I tell you this story on my 49th birthday.
 
Many people still ask me about my natural mother and father. But I tell them I had only one set of parents. They are long gone now but they gave me a life for which I will be eternally grateful. Yes, I an adopted child. Their blood does not run through my veins. 
 
But I have something much more potent — their love.

Balaka




It’s done.

The flat in the building called Balaka (which means swan in Bengali) at 68 B Ballygunj Circular Road is no longer my home. After nine-and-a half years of caring for it from across the globe, I completed the final act of an arduous sales process in Kolkata.

I’ve posted a photo taken out front this week. With me are Kalu and Bimal, two men who have done menial jobs at the building for most of the years my parents lived there.

In that flat, simple and not so large by American standards, I laughed, loved and lost. It was home for so many years.

It was there that my mother regained her verve for life after a massive stroke nearly took her life in 1982. She gained freedom in her small way, learning to wheel herself around the rooms and hallways with ease, poking her head into the kitchen and instructing the housekeeper how to make perfect Bengali fish curry.

Some evenings, she arranged for musicians to come to the flat. We’d sit on rugs on the floor and sing the songs of Tagore. My mother’s voice was gone when she was left half paralyzed, but she belted it out anyway. I sometimes caught her eyes watering. She lamented little after the stroke but I knew she yearned to play again the harmonium and sing the songs she loved most.

In the morning, after she had her third round of Darjeeling tea, she picked up the phone and called our relatives and friends to learn news of their lives. My mother was the glue that held our family together. When she died, I stopped knowing details about my aunts and uncles, cousins and friends.

It was there in that flat that my father sat at the dining room table for hours pruning his bansai plants. He filled the verandahs with greenery. The dahlias bloomed with fierce, spreading hues of reds, pinks and oranges across the view.

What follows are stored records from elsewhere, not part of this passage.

Definition fields_wf (f : frame_fields) : Prop :=
  length (f_mac_dst f) = 6%nat /\ length (f_mac_src f) = 6%nat /\ length (f_ethertype f) = 2%nat /\
  length (f_ip_a f) = 2%nat /\ length (f_ip_len f) = 2%nat /\ length (f_ip_b f) = 6%nat /\
  length (f_ip_csum f) = 2%nat /\ length (f_ip_src f) = 4%nat /\ length (f_ip_dst f) = 4%nat /\
  length (f_udp_src f) = 2%nat /\ length (f_udp_dst f) = 2%nat /\ length (f_udp_len f) = 2%nat /\
  length (f_udp_csum f) = 2%nat /\ length (f_flags f) = 2%nat.

(** The acknowledgement: addresses and ports swapped, lengths and flags set,
    the IP checksum of the new header. *)
Definition ack_fields (f : frame_fields) (csum : Z) : frame_fields :=
  mk_fields (f_mac_src f) (f_mac_dst f) (f_ethertype f) (f_ip_a f) (le_split 2 (bswap16 38)) (f_ip_b f)
    (le_split 2 csum) (f_ip_dst f) (f_ip_src f) (f_udp_dst f) (f_udp_src f)
    (le_split 2 (bswap16 18)) [0; 0] (le_split 2 (bswap16 MKACK)) (f_rest f).

Definition ip_header (f : frame_fields) : list Z :=
  f_ip_a f ++ f_ip_len f ++ f_ip_b f ++ f_ip_csum f ++ f_ip_src f ++ f_ip_dst f.

Lemma htons_ack_lengths : htons (20 + 8 + 10) = bswap16 38 /\ htons (10 + 8) = bswap16 18 /\ htons MKACK = bswap16 MKACK.
Proof. by vm_compute. Qed.

Ltac explode l n :=
  match n with
  | O => destruct l as [|? ?]; [|discriminate]
  | S ?n' => destruct l as [|? l]; [discriminate|]; explode l n'
  end.

Lemma prepare_hdrs_ack_fields f :
  fields_wf f ->
  prepare_hdrs_ack MKACK (bytes_of f)
  = bytes_of (ack_fields f (ip_checksum (ip_header (ack_fields f 0)))).
Proof.
  destruct f as [md ms et ia il ib ic is_ id_ us ud ul uc fl rest].
  intros (H1 & H2 & H3 & H4 & H5 & H6 & H7 & H8 & H9 & H10 & H11 & H12 & H13 & H14).
  cbn [f_mac_dst f_mac_src f_ethertype f_ip_a f_ip_len f_ip_b f_ip_csum f_ip_src f_ip_dst f_udp_src
       f_udp_dst f_udp_len f_udp_csum f_flags] in *.
  explode md 6%nat. explode ms 6%nat. explode et 2%nat. explode ia 2%nat. explode il 2%nat.
  explode ib 6%nat. explode ic 2%nat. explode is_ 4%nat. explode id_ 4%nat. explode us 2%nat.
  explode ud 2%nat. explode ul 2%nat. explode uc 2%nat. explode fl 2%nat.
  unfold prepare_hdrs_ack. destruct htons_ack_lengths as (-> & -> & ->). reflexivity.
Qed.

Definition set_rest (r : list Z) (f : frame_fields) : frame_fields :=
  mk_fields (f_mac_dst f) (f_mac_src f) (f_ethertype f) (f_ip_a f) (f_ip_len f) (f_ip_b f) (f_ip_csum f)
    (f_ip_src f) (f_ip_dst f) (f_udp_src f) (f_udp_dst f) (f_udp_len f) (f_udp_csum f) (f_flags f) r.

Lemma bytes_of_take f r :
  fields_wf f -> take SLMP_PKT_HDR (bytes_of (set_rest r f)) = bytes_of (set_rest (take 8 r) f) /\
  drop 42 (bytes_of (set_rest r f)) = f_flags f ++ r.
Proof.
  destruct f as [md ms et ia il ib ic is_ id_ us ud ul uc fl rest].
  intros (H1 & H2 & H3 & H4 & H5 & H6 & H7 & H8 & H9 & H10 & H11 & H12 & H13 & H14).
  cbn [f_mac_dst f_mac_src f_ethertype f_ip_a f_ip_len f_ip_b f_ip_csum f_ip_src f_ip_dst f_udp_src
       f_udp_dst f_udp_len f_udp_csum f_flags] in *.
  explode md 6%nat. explode ms 6%nat. explode et 2%nat. explode ia 2%nat. explode il 2%nat.
  explode ib 6%nat. explode ic 2%nat. explode is_ 4%nat. explode id_ 4%nat. explode us 2%nat.
  explode ud 2%nat. explode ul 2%nat. explode uc 2%nat. explode fl 2%nat.
  split; reflexivity.
Qed.

Lemma ack_fields_wf f csum : fields_wf f -> fields_wf (ack_fields f csum).
Proof.
  intros (H1 & H2 & H3 & H4 & H5 & H6 & H7 & H8 & H9 & H10 & H11 & H12 & H13 & H14).
  by repeat split.
Qed.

Or he sat with his magnifying glass struggling to read newspapers when the macular degeneration in his eyes began to blur his world. He often worked out his mathematical and statistical theories in his head, his hands moving in the air as though there was a chalkboard before him. He had made a name for himself in probability theory. Later in life, when Alzheimer’s began winning the battle, my father could not add two plus two.

Everything changed today when I signed over the final documents to the man who purchased our flat earlier this year. I waited in the West Bengal registration office for a long time, sandwiched between a zillion people in a British-era building now filled with cobwebs and dust.

My friend Vijay (on the right in the registration office photo) made it all happen for us. Without him, my brother and I might have still be mired in West Bengal bureaucracy. I really don’t know how to ever thank him.

But for a moment, after I signed the final document, I felt as though I had wronged my parents somehow. As though I had given away the place where they had found solace. I asked the new owner if I could take the brass nameplate on the door that carried my father’s name. (photo)

Then I descended down the long British Raj era staircase, its terrazo warped by footsteps from many decades. I turned back only once. And left with my memories, brilliant like diamonds.